[Collected data entries]
+===+

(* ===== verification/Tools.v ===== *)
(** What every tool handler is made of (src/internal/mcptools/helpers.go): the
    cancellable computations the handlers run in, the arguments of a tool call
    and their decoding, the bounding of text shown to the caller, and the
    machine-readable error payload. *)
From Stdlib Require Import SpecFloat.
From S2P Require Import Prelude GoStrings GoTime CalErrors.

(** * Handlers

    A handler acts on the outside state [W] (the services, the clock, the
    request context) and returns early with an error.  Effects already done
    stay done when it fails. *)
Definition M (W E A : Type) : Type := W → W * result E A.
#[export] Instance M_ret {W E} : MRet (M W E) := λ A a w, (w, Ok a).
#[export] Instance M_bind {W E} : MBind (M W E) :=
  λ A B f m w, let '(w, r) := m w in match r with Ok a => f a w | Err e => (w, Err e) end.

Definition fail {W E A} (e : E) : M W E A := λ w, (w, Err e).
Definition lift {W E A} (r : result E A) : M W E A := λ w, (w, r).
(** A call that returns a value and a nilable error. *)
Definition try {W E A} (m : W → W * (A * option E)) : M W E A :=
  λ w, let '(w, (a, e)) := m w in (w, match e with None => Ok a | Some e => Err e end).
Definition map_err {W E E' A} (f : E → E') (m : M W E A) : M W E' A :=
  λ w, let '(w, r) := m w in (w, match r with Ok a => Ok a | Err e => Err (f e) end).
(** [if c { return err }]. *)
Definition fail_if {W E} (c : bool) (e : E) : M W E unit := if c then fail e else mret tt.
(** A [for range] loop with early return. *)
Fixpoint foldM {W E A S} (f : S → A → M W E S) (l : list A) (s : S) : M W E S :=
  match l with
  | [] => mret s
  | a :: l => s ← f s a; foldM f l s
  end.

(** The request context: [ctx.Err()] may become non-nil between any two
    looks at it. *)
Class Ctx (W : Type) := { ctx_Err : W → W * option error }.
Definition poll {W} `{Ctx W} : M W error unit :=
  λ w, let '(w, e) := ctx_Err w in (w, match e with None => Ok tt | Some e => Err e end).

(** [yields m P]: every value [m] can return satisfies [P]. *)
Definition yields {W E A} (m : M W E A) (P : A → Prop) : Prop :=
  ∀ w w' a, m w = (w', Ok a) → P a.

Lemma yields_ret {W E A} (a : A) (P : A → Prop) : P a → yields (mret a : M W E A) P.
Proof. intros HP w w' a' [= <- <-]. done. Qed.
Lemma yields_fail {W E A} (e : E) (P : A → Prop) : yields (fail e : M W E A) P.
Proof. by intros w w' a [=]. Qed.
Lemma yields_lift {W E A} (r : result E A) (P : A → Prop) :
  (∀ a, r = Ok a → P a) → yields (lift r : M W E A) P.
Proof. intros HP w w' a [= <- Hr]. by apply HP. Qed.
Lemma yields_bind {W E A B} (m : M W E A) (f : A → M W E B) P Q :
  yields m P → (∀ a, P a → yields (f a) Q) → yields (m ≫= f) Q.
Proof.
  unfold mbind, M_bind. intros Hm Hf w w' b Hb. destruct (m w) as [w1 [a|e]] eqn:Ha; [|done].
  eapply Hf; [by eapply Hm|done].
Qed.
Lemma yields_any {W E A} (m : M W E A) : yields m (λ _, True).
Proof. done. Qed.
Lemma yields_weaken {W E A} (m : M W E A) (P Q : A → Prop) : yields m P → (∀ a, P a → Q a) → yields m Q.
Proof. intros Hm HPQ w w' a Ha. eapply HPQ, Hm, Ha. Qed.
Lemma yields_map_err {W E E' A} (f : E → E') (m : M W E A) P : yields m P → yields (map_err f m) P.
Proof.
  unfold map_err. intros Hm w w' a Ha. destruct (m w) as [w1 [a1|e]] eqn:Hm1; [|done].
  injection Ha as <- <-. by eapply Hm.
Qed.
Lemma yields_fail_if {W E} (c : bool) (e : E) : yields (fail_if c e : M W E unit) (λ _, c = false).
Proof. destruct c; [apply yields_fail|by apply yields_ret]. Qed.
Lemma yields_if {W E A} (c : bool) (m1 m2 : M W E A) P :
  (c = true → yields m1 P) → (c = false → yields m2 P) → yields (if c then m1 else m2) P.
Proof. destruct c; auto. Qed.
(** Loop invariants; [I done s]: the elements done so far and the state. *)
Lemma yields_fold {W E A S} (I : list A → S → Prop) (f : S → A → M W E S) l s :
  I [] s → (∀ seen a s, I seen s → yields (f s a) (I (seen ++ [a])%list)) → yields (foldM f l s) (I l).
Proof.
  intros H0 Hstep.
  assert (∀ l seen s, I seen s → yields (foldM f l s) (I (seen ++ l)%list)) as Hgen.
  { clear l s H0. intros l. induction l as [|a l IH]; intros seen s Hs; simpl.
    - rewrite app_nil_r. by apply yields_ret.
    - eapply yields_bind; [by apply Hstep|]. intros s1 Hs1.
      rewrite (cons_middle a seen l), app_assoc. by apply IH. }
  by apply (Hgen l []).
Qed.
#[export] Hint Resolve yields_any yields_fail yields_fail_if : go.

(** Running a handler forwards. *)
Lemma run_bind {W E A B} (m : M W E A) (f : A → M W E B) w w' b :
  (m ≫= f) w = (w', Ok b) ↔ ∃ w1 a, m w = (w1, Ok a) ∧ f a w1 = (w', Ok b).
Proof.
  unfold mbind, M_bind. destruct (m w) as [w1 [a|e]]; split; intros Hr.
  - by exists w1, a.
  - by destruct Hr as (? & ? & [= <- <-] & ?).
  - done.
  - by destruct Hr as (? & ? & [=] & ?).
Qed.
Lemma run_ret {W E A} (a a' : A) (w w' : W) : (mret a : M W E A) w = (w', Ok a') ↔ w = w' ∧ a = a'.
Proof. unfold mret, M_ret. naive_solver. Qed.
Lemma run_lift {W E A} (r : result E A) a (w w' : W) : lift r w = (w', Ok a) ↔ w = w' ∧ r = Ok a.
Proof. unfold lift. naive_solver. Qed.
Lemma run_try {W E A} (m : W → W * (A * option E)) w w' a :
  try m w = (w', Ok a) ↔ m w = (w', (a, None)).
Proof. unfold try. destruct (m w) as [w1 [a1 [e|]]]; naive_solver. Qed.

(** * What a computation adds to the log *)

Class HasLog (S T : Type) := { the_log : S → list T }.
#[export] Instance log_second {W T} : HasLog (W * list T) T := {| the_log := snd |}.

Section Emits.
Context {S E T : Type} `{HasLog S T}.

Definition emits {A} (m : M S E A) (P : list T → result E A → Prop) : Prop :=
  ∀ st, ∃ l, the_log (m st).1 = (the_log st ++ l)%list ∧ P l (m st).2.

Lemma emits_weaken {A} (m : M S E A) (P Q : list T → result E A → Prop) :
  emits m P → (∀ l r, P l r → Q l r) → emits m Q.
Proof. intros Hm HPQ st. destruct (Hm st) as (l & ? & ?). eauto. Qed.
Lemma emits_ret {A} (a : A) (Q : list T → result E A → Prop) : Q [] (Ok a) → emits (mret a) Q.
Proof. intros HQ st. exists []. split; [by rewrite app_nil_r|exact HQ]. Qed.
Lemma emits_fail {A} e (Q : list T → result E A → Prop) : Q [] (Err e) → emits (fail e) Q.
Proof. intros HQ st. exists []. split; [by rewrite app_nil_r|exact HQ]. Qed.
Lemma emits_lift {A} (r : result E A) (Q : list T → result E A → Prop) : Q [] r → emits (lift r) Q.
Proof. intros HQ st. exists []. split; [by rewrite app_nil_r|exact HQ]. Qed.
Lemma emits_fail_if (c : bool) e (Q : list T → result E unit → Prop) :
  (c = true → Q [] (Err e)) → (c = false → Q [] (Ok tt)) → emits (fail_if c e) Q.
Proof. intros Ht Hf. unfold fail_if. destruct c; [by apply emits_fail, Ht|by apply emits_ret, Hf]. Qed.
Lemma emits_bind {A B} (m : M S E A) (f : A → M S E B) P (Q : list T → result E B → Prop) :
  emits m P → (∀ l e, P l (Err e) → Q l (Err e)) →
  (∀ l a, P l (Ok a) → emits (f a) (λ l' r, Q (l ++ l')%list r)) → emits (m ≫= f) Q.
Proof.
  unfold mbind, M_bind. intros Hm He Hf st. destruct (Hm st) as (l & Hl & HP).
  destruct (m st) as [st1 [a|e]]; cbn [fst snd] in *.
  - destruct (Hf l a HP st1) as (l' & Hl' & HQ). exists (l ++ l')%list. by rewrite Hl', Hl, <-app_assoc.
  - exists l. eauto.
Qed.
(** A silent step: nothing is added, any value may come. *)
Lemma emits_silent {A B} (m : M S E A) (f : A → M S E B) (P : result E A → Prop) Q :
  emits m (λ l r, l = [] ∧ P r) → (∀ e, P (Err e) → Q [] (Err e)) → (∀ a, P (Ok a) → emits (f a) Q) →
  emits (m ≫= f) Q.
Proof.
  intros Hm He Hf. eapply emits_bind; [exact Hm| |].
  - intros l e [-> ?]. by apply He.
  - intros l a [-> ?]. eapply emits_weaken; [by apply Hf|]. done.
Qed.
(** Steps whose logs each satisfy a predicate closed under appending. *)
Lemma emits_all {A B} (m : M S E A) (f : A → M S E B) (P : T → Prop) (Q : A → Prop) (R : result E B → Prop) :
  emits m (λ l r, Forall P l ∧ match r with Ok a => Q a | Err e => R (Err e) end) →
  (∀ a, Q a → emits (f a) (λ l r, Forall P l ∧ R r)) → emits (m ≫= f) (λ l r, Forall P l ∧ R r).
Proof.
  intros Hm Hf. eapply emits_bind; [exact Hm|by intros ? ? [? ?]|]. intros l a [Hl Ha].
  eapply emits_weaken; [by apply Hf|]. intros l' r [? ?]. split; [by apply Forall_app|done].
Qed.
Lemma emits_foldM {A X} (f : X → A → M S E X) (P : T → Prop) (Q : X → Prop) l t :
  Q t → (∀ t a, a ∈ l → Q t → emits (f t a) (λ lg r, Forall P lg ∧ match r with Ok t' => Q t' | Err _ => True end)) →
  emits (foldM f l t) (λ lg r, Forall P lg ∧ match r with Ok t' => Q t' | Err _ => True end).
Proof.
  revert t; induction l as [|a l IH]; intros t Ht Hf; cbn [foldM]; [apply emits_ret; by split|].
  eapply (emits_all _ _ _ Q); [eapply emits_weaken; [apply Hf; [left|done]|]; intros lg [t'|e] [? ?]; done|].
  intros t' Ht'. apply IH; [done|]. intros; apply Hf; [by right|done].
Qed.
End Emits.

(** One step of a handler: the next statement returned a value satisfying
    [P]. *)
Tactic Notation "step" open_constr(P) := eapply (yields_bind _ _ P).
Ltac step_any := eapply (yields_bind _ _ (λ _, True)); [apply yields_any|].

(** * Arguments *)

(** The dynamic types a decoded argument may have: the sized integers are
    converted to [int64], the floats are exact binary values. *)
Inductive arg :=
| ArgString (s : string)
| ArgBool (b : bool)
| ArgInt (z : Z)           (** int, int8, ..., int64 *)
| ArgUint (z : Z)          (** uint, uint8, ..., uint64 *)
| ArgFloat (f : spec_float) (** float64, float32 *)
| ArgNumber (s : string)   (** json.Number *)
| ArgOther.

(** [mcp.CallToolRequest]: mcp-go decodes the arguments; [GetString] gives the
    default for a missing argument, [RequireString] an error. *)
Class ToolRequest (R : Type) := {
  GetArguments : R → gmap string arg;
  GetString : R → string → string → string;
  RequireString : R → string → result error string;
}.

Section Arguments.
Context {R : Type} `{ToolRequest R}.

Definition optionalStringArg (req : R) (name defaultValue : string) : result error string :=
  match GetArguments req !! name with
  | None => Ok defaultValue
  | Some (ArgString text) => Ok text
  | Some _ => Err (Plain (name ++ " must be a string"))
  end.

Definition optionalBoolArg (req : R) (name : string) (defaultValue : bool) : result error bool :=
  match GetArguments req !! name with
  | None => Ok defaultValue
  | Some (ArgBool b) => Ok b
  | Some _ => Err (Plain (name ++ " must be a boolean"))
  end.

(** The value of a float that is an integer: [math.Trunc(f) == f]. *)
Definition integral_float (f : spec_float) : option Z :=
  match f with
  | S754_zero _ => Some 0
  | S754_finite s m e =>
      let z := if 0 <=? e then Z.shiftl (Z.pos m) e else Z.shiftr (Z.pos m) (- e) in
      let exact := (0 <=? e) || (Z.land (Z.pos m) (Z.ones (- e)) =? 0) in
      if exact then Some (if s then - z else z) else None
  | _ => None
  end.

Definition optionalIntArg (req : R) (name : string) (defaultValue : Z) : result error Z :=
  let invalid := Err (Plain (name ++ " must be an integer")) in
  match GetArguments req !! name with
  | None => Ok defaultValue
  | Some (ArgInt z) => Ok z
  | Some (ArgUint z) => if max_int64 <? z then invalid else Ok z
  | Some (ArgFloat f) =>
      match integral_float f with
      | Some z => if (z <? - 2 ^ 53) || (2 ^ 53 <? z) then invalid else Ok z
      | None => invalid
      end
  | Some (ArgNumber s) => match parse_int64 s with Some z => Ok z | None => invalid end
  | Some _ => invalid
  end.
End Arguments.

+===+

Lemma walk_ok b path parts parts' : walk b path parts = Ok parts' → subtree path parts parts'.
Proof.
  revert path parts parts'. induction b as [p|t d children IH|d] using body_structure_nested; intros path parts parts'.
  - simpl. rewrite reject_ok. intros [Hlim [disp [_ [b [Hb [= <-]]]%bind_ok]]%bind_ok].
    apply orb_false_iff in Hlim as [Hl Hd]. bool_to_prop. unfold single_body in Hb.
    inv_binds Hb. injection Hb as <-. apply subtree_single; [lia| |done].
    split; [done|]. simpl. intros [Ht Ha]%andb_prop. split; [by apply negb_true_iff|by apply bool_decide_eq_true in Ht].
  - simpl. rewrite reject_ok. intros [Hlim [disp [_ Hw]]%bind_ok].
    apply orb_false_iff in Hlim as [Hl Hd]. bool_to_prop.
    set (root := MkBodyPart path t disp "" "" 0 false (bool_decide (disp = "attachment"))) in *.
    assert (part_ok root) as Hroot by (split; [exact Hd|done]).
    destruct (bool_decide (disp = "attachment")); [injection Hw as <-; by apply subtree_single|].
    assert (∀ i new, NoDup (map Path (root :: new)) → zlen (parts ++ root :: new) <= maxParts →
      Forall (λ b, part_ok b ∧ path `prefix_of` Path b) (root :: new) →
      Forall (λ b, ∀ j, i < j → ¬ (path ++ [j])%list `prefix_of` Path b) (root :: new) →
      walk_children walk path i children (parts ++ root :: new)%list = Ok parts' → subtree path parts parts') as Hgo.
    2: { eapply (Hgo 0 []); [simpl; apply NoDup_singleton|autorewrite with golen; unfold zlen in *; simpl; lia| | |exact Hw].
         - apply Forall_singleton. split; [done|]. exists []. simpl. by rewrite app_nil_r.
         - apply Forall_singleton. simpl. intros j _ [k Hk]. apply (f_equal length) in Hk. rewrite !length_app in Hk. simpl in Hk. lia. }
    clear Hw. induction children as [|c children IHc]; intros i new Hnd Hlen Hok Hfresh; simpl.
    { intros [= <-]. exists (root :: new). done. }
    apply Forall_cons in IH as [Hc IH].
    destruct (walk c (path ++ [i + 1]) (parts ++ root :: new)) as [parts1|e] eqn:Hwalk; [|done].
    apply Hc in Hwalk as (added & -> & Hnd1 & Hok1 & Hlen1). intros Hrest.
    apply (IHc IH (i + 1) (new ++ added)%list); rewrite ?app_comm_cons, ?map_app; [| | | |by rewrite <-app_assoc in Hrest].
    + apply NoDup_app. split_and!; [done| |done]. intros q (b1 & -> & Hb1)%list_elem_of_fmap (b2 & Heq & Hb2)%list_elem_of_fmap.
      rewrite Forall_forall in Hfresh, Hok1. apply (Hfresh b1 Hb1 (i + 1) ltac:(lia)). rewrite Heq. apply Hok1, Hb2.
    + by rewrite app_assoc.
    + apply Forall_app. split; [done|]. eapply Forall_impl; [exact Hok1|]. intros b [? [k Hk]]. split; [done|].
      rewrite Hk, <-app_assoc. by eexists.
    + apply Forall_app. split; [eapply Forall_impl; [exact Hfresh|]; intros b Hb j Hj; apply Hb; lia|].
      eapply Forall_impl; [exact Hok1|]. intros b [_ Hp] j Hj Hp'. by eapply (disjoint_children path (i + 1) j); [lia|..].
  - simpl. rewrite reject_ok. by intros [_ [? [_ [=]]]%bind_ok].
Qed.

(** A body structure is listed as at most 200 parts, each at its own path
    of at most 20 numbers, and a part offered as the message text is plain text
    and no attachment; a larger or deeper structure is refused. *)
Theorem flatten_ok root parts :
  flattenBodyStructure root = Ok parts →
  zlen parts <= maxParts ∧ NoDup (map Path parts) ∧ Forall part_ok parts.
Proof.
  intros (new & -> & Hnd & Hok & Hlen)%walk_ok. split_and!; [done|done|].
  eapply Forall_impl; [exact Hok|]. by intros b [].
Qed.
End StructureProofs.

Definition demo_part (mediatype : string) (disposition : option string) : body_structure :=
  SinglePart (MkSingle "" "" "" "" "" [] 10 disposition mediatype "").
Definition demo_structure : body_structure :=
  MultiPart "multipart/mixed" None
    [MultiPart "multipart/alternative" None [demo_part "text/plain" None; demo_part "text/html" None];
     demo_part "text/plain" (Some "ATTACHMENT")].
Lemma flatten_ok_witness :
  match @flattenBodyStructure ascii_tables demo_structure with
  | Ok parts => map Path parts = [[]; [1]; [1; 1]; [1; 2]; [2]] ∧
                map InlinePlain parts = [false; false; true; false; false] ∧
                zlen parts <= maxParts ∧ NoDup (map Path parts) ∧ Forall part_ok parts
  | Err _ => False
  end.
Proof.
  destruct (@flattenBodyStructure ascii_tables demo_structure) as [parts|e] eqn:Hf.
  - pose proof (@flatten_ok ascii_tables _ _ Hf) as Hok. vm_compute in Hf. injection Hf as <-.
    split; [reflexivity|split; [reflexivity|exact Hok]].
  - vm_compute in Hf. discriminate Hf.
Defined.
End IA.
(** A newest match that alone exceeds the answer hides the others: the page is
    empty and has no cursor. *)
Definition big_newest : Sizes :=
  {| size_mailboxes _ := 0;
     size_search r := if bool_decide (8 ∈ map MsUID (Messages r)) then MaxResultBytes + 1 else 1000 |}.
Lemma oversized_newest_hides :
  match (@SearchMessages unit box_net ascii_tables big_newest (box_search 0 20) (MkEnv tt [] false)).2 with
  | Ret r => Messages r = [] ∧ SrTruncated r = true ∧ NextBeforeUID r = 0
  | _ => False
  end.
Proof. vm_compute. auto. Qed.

+===+

How to complete this task
Tally the lines of the records that contain "simpl", then write only the total.

Problem solution
9